DATA SHOWN
══════════

(* ===== verification/VmaTreeSpec.v ===== *)
(** * What the tree operations do

    Each operation of the tree against the view: insertion fills a clear
    range, removal empties one, and a rewrite applies a change to every page
    of a range and to no other. *)

From Stdlib Require Import Sorting.Sorted.
From stdpp Require Import strings.
From S2P Require Import Prelude BTree Vma VmaTree VmaTreeInv VmaTreeOps.

(** ** The keys an operation collects *)

(** [K] lists in ascending order the keys of the areas that meet the range. *)
Definition listing (start end_ : Z) (m : list (Z * Vma)) (K : list Z) : Prop :=
  StronglySorted Z.lt K /\ forall k, k ∈ K <-> exists v, bt_get k m = Some v /\ meets start end_ v.

Lemma keys_sorted (l : list (Z * Vma)) : sorted l -> StronglySorted Z.lt (map fst l).
Proof.
  induction l as [|p l IH]; intros Hs; cbn; [constructor|]. apply sorted_cons_inv in Hs as [Hs Hlt].
  constructor; [by apply IH|]. apply Forall_forall. intros k. rewrite list_elem_of_fmap.
  intros (q & -> & Hq). by apply Hlt.
Qed.

Lemma overlap_listing start end_ key m :
  tree_ok m -> (forall k v, bt_get k m = Some v -> k < key <-> k < end_) ->
  listing start end_ m (Tree.overlap_keys start key m).
Proof.
  intros Hm Hkey. unfold Tree.overlap_keys. split.
  - apply keys_sorted. apply filter_sorted. apply filter_sorted. apply Hm.
  - intros k. rewrite list_elem_of_fmap. split.
    + intros ([k' v] & -> & Hin). apply list_elem_of_filter in Hin as [Hv Hin]. cbn in *.
      apply range_lt_elem in Hin as [Hk Hg]; [|apply Hm]. exists v. split; [done|].
      unfold meets. rewrite <- (ok_start _ _ _ Hm Hg). split; [by apply (Hkey _ _ Hg)|done].
    + intros (v & Hg & Hk & Hv). exists (k, v). split; [done|]. apply list_elem_of_filter. split; [done|].
      apply range_lt_elem; [apply Hm|]. split; [|done]. apply (Hkey _ _ Hg). by rewrite (ok_start _ _ _ Hm Hg).
Qed.

Lemma raw_end_key_spec end_ key m :
  tree_ok m -> Tree.raw_end_key end_ = Some key ->
  end_ <= USER_VA_END /\ forall k v, bt_get k m = Some v -> k < key <-> k < end_.
Proof.
  intros Hm. unfold Tree.raw_end_key, uva_new. destruct (Z.ltb_spec end_ USER_VA_END).
  - intros [= <-]. split; [lia|done].
  - destruct (Z.eqb_spec end_ USER_VA_END) as [->|]; [|done]. rewrite (proj2 (Z.ltb_lt _ _)) by lia.
    intros [= <-]. split; [lia|]. intros k v Hg. pose proof (ok_start _ _ _ Hm Hg).
    destruct (ok_vma _ _ _ Hm Hg) as (? & ? & ? & _). lia.
Qed.

(** ** Walking the collected keys *)

Definition before (ks : list Z) (a : Z) : bool := match ks with [] => true | k :: _ => a <? k end.

Lemma sorted_app_lt (pre : list Z) k ks :
  StronglySorted Z.lt (pre ++ k :: ks) -> (forall x, x ∈ pre -> x < k) /\ (forall x, x ∈ ks -> k < x).
Proof.
  induction pre as [|y pre IH]; cbn; intros Hs; inversion Hs as [|? ? Hs' Hf]; subst.
  - split; [intros x Hx; by apply not_elem_of_nil in Hx|]. by apply Forall_forall.
  - destruct (IH Hs') as [H1 H2]. split; [|done]. rewrite Forall_forall in Hf.
    intros x [->|Hx]%elem_of_cons; [apply Hf, elem_mid|by apply H1].
Qed.

Lemma before_mono pre k ks a :
  StronglySorted Z.lt (pre ++ k :: ks) -> a < k -> before ks a = true.
Proof.
  intros Hs Ha. destruct (sorted_app_lt _ _ _ Hs) as [_ Hlt]. destruct ks as [|k' ks]; [done|].
  apply Z.ltb_lt. specialize (Hlt k' ltac:(left)). lia.
Qed.

Section walk.
Context (start end_ : Z) (m0 : list (Z * Vma)) (K : list Z).
Hypothesis Hm0 : tree_ok m0.
Hypothesis HK : listing start end_ m0 K.

(** Between a key and the next one only its own area is mapped. *)
Lemma gap pre k ks v a :
  K = pre ++ k :: ks -> bt_get k m0 = Some v -> k <= a -> before ks a = true ->
  start <= a < end_ -> contains v a = false -> view m0 a = None.
Proof.
  intros HKeq Hg Hka Hbf Ha Hc. apply view_none; [done|]. intros k' w Hg' Haw.
  apply contains_false in Hc. pose proof (ok_start _ _ _ Hm0 Hg). pose proof (ok_start _ _ _ Hm0 Hg').
  assert (Hin : k' ∈ K). { apply HK. exists w. split; [done|]. unfold meets. lia. }
  destruct HK as [Hs _]. rewrite HKeq in Hs, Hin. destruct (sorted_app_lt _ _ _ Hs) as [Hlt1 Hlt2].
  apply elem_of_app in Hin as [Hin|[->|Hin]%elem_of_cons].
  - specialize (Hlt1 _ Hin). pose proof (ok_disjoint _ Hm0 _ _ _ _ Hg' Hg Hlt1). lia.
  - replace w with v in * by congruence. done.
  - assert (a < k'); [|lia]. destruct ks as [|k2 ks]; [by apply not_elem_of_nil in Hin|]. cbn in Hbf. to_prop.
    apply elem_of_cons in Hin as [->|Hin]; [done|].
    destruct (sorted_app_lt (pre ++ [k]) k2 ks) as [_ Hlt3]; [by rewrite <- app_assoc|]. specialize (Hlt3 _ Hin). lia.
Qed.

Lemma later_clear pre k ks v a :
  K = pre ++ k :: ks -> bt_get k m0 = Some v -> before ks a = false -> contains v a = false.
Proof.
  intros HKeq Hg Hbf. destruct ks as [|k2 ks]; [done|]. cbn in Hbf. to_prop. apply contains_false.
  destruct HK as [Hs HK']. assert (Hin : k2 ∈ K) by (rewrite HKeq; apply elem_of_app; right; right; left).
  apply HK' in Hin as (w & Hg' & _). rewrite HKeq in Hs. destruct (sorted_app_lt _ _ _ Hs) as [_ Hlt].
  specialize (Hlt k2 ltac:(left)). pose proof (ok_disjoint _ Hm0 _ _ _ _ Hg Hg' Hlt). lia.
Qed.

Context (h : Page -> option Page).

(** The view after the keys before [ks] were handled. *)
Definition half (ks : list Z) (vw : Z -> option Page) : Prop :=
  forall a, vw a = if before ks a then over h start end_ (view m0) a else view m0 a.

Lemma half_init : half K (view m0).
Proof.
  intros a. unfold over. destruct (before K a) eqn:Hb; [|done].
  destruct ((start <=? a) && (a <? end_)) eqn:Ea; [|done]. to_prop.
  assert (view m0 a = None) as ->; [|done]. apply view_none; [done|]. intros k v Hg Ha.
  assert (Hin : k ∈ K). { apply HK. exists v. split; [done|]. unfold meets. lia. }
  pose proof (ok_start _ _ _ Hm0 Hg). destruct K as [|k1 K']; [by apply not_elem_of_nil in Hin|]. cbn in Hb. to_prop.
  destruct HK as [Hs _]. apply elem_of_cons in Hin as [->|Hin]; [lia|].
  destruct (sorted_app_lt [] k1 K' Hs) as [_ Hlt]. specialize (Hlt _ Hin). lia.
Qed.

Lemma half_step pre k ks v vw vw' :
  K = pre ++ k :: ks -> bt_get k m0 = Some v -> half (k :: ks) vw ->
  (forall a, vw' a = if contains v a then over h start end_ vw a else vw a) -> half ks vw'.
Proof.
  intros HKeq Hg Hhalf Hstep a. rewrite Hstep. specialize (Hhalf a). cbn in Hhalf.
  pose proof (ok_start _ _ _ Hm0 Hg) as Hk. destruct HK as [Hs _]. rewrite HKeq in Hs.
  destruct (Z.ltb_spec a k) as [Hak|Hak].
  - rewrite (before_mono pre k ks a) by done. rewrite (proj2 (contains_false v a)) by lia. done.
  - destruct (before ks a) eqn:Hb.
    + destruct (contains v a) eqn:Hc; unfold over; rewrite Hhalf; [done|].
      destruct ((start <=? a) && (a <? end_)) eqn:Ea; [|done]. to_prop. by rewrite (gap pre k ks v a).
    + by rewrite (later_clear pre k ks v a).
Qed.

(** A key whose area the change leaves as it is can be passed over. *)
Lemma half_skip pre k ks v vw :
  K = pre ++ k :: ks -> bt_get k m0 = Some v -> (forall a, h (page_at v a) = Some (page_at v a)) ->
  half (k :: ks) vw -> half ks vw.
Proof.
  intros HKeq Hg Hfix Hhalf. eapply half_step; [done..|]. intros a. destruct (contains v a) eqn:Hc; [|done].
  unfold over. destruct ((start <=? a) && (a <? end_)); [|done]. rewrite (Hhalf a).
  apply contains_iff in Hc. pose proof (ok_start _ _ _ Hm0 Hg). cbn [before]. rewrite (proj2 (Z.ltb_ge _ _)) by lia.
  rewrite (view_in m0 k v a) by done. cbn. by rewrite Hfix.
Qed.

Lemma half_nil vw : half [] vw <-> forall a, vw a = over h start end_ (view m0) a.
Proof. done. Qed.

End walk.

(** ** Loops that rewrite the areas of a range *)

(** What the body of the loop does for the key of an area [v]. [absorbs]:
    it may also take away the next area, when that one already has what the
    change gives to [v]. *)
Definition step_post (absorbs : bool) (h : Page -> option Page) (start end_ : Z)
    (R : VmaTree -> VmaTree -> Prop) (v : Vma) (t t' : VmaTree) : Prop :=
  tree_ok (t_map t') /\ R t t' /\
  (forall a, view (t_map t') a =
     if contains v a then over h start end_ (view (t_map t)) a else view (t_map t) a) /\
  (forall k, v_end v <= k ->
     bt_get k (t_map t') = bt_get k (t_map t) \/
     absorbs = true /\ bt_get k (t_map t') = None /\
       exists r, bt_get k (t_map t) = Some r /\ k = v_end v /\ forall a, h (page_at v a) = Some (page_at r a)).

Section loop.
Context (start end_ : Z) (t0 : VmaTree) (K : list Z) (h : Page -> option Page).
Context (R : VmaTree -> VmaTree -> Prop) (absorbs : bool) (body : Z -> M VmaTree unit).
(** The areas whose key may be gone when the loop reaches it, and the panics
    that may then end the loop. *)
Context (Gone : Vma -> Prop) (E : string -> Prop).
Hypothesis Hm0 : tree_ok (t_map t0).
Hypothesis HK : listing start end_ (t_map t0) K.
Hypothesis HRrefl : forall t, R t t.
Hypothesis HRtrans : forall t1 t2 t3, R t1 t2 -> R t2 t3 -> R t1 t3.
Hypothesis Hbody : forall k v t,
  bt_get k (t_map t0) = Some v -> meets start end_ v -> tree_ok (t_map t) -> bt_get k (t_map t) = Some v ->
  wp (body k) (fun _ => step_post absorbs h start end_ R v t) t.
Hypothesis Habsorb : forall k v r,
  absorbs = true -> bt_get k (t_map t0) = Some v -> meets start end_ v ->
  bt_get (v_end v) (t_map t0) = Some r -> meets start end_ r ->
  (forall a, h (page_at v a) = Some (page_at r a)) -> Gone r.
Hypothesis Hgone : forall v a, Gone v -> h (page_at v a) = Some (page_at v a).
Hypothesis Habsent : forall k v t,
  bt_get k (t_map t0) = Some v -> Gone v -> tree_ok (t_map t) -> bt_get k (t_map t) = None ->
  wpe E (body k) (fun _ t' => t' = t) t.

Definition loop_inv (ks : list Z) (t : VmaTree) : Prop :=
  (exists pre, K = pre ++ ks) /\ tree_ok (t_map t) /\ R t0 t /\
  half start end_ (t_map t0) h ks (view (t_map t)) /\
  (forall k v, k ∈ ks -> bt_get k (t_map t0) = Some v ->
     bt_get k (t_map t) = Some v \/ bt_get k (t_map t) = None /\ Gone v).

(** The keys still to do are as they were, or gone with no need of a change. *)
Lemma remaining_step pre k ks v t t' :
  K = pre ++ k :: ks -> bt_get k (t_map t0) = Some v -> meets start end_ v ->
  (forall k' v', k' ∈ ks -> bt_get k' (t_map t0) = Some v' ->
     bt_get k' (t_map t) = Some v' \/ bt_get k' (t_map t) = None /\ Gone v') ->
  step_post absorbs h start end_ R v t t' ->
  forall k' v', k' ∈ ks -> bt_get k' (t_map t0) = Some v' ->
    bt_get k' (t_map t') = Some v' \/ bt_get k' (t_map t') = None /\ Gone v'.
Proof.
  intros HKeq Hg0 Hmt Hrem (_ & _ & _ & Hk') k' v' Hin Hg'. pose proof HK as [Hs HK']. pose proof Hs as Hs0.
  rewrite HKeq in Hs. destruct (sorted_app_lt _ _ _ Hs) as [_ Hlt]. specialize (Hlt _ Hin).
  pose proof (ok_disjoint _ Hm0 _ _ _ _ Hg0 Hg' Hlt) as Hle.
  assert (Hmt' : meets start end_ v').
  { assert (k' ∈ K) as Hin' by (rewrite HKeq; apply elem_of_app; right; by right).
    apply HK' in Hin' as (w & Hgw & ?). by replace v' with w by congruence. }
  destruct (Hrem k' v' Hin Hg') as [Ho|[Ho ?]];
    destruct (Hk' k' Hle) as [Heq|(Hab & Hn & r & Hr & -> & Hp)]; rewrite ?Heq, ?Ho; auto.
  right. split; [done|]. replace v' with r in * by congruence. by apply (Habsorb k v r).
Qed.

Lemma rewrite_loop_or_panic :
  wpe E (for_each K body) (fun _ t' =>
    tree_ok (t_map t') /\ R t0 t' /\
    forall a, view (t_map t') a = over h start end_ (view (t_map t0)) a) t0.
Proof.
  eapply wpe_mono; [apply (wpe_for_each E body loop_inv)|].
  - split_and!; [by exists []|done|apply HRrefl| |by auto]. by apply half_init.
  - intros k ks t ((pre & HKeq) & Hm & HR & Hhalf & Hrem).
    assert (Hin : k ∈ K) by (rewrite HKeq; apply elem_mid).
    apply HK in Hin as (v & Hg0 & Hmt).
    assert (HKeq' : K = (pre ++ [k]) ++ ks) by (by rewrite <- app_assoc).
    destruct (Hrem k v ltac:(left) Hg0) as [Hg|[Hnone Hfix]].
    + apply wpe_wp. eapply wp_mono; [by apply (Hbody k v)|]. intros [] t' Hpost. pose proof Hpost as (Hm' & HR' & Hv' & _).
      split_and!; [by eexists|done|by eapply HRtrans|by eapply half_step|].
      eapply remaining_step; [done..| |done]. intros k' v' Hin2. apply Hrem. by right.
    + eapply wpe_mono; [by apply (Habsent k v)|]. intros [] t' ->.
      split_and!; [by eexists|done|done|eapply half_skip; [done..|by auto|done]|].
      intros k' v' Hin2. apply Hrem. by right.
  - intros [] t' (_ & ? & ? & ? & _). done.
Qed.

End loop.

Lemma rewrite_loop start end_ t0 K h R absorbs body (Gone : Vma -> Prop) :
  tree_ok (t_map t0) -> listing start end_ (t_map t0) K ->
  (forall t, R t t) -> (forall t1 t2 t3, R t1 t2 -> R t2 t3 -> R t1 t3) ->
  (forall k v t, bt_get k (t_map t0) = Some v -> meets start end_ v -> tree_ok (t_map t) ->
     bt_get k (t_map t) = Some v -> wp (body k) (fun _ => step_post absorbs h start end_ R v t) t) ->
  (forall k v r, absorbs = true -> bt_get k (t_map t0) = Some v -> meets start end_ v ->
     bt_get (v_end v) (t_map t0) = Some r -> meets start end_ r ->
     (forall a, h (page_at v a) = Some (page_at r a)) -> Gone r) ->
  (forall v a, Gone v -> h (page_at v a) = Some (page_at v a)) ->
  (forall k v t, bt_get k (t_map t0) = Some v -> Gone v -> tree_ok (t_map t) -> bt_get k (t_map t) = None ->
     wp (body k) (fun _ t' => t' = t) t) ->
  wp (for_each K body) (fun _ t' =>
    tree_ok (t_map t') /\ R t0 t' /\
    forall a, view (t_map t') a = over h start end_ (view (t_map t0)) a) t0.
Proof.
  intros Hm0 HK HRr HRt Hb Ha Hg Habs. apply (wp_of_wpe (fun _ => False)); [tauto|].
  apply (rewrite_loop_or_panic start end_ t0 K h R absorbs body Gone); [done..|].
  intros k v t ? ? ? ?. by apply wpe_wp, (Habs k v).
Qed.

══════════

WHAT YOU HAVE TO DO
Everything from the line containing "Hypothesis Hm0 : tree_ok (t_map t0)." through the line containing "pose proof (ok_disjoint _ Hm0 _ _ _ _ Hg0" in the material above should be retyped exactly, both ends included, and nothing more.

PROBLEM SOLUTION
Hypothesis Hm0 : tree_ok (t_map t0).
Hypothesis HK : listing start end_ (t_map t0) K.
Hypothesis HRrefl : forall t, R t t.
Hypothesis HRtrans : forall t1 t2 t3, R t1 t2 -> R t2 t3 -> R t1 t3.
Hypothesis Hbody : forall k v t,
  bt_get k (t_map t0) = Some v -> meets start end_ v -> tree_ok (t_map t) -> bt_get k (t_map t) = Some v ->
  wp (body k) (fun _ => step_post absorbs h start end_ R v t) t.
Hypothesis Habsorb : forall k v r,
  absorbs = true -> bt_get k (t_map t0) = Some v -> meets start end_ v ->
  bt_get (v_end v) (t_map t0) = Some r -> meets start end_ r ->
  (forall a, h (page_at v a) = Some (page_at r a)) -> Gone r.
Hypothesis Hgone : forall v a, Gone v -> h (page_at v a) = Some (page_at v a).
Hypothesis Habsent : forall k v t,
  bt_get k (t_map t0) = Some v -> Gone v -> tree_ok (t_map t) -> bt_get k (t_map t) = None ->
  wpe E (body k) (fun _ t' => t' = t) t.

Definition loop_inv (ks : list Z) (t : VmaTree) : Prop :=
  (exists pre, K = pre ++ ks) /\ tree_ok (t_map t) /\ R t0 t /\
  half start end_ (t_map t0) h ks (view (t_map t)) /\
  (forall k v, k ∈ ks -> bt_get k (t_map t0) = Some v ->
     bt_get k (t_map t) = Some v \/ bt_get k (t_map t) = None /\ Gone v).

(** The keys still to do are as they were, or gone with no need of a change. *)
Lemma remaining_step pre k ks v t t' :
  K = pre ++ k :: ks -> bt_get k (t_map t0) = Some v -> meets start end_ v ->
  (forall k' v', k' ∈ ks -> bt_get k' (t_map t0) = Some v' ->
     bt_get k' (t_map t) = Some v' \/ bt_get k' (t_map t) = None /\ Gone v') ->
  step_post absorbs h start end_ R v t t' ->
  forall k' v', k' ∈ ks -> bt_get k' (t_map t0) = Some v' ->
    bt_get k' (t_map t') = Some v' \/ bt_get k' (t_map t') = None /\ Gone v'.
Proof.
  intros HKeq Hg0 Hmt Hrem (_ & _ & _ & Hk') k' v' Hin Hg'. pose proof HK as [Hs HK']. pose proof Hs as Hs0.
  rewrite HKeq in Hs. destruct (sorted_app_lt _ _ _ Hs) as [_ Hlt]. specialize (Hlt _ Hin).
  pose proof (ok_disjoint _ Hm0 _ _ _ _ Hg0 Hg' Hlt) as Hle.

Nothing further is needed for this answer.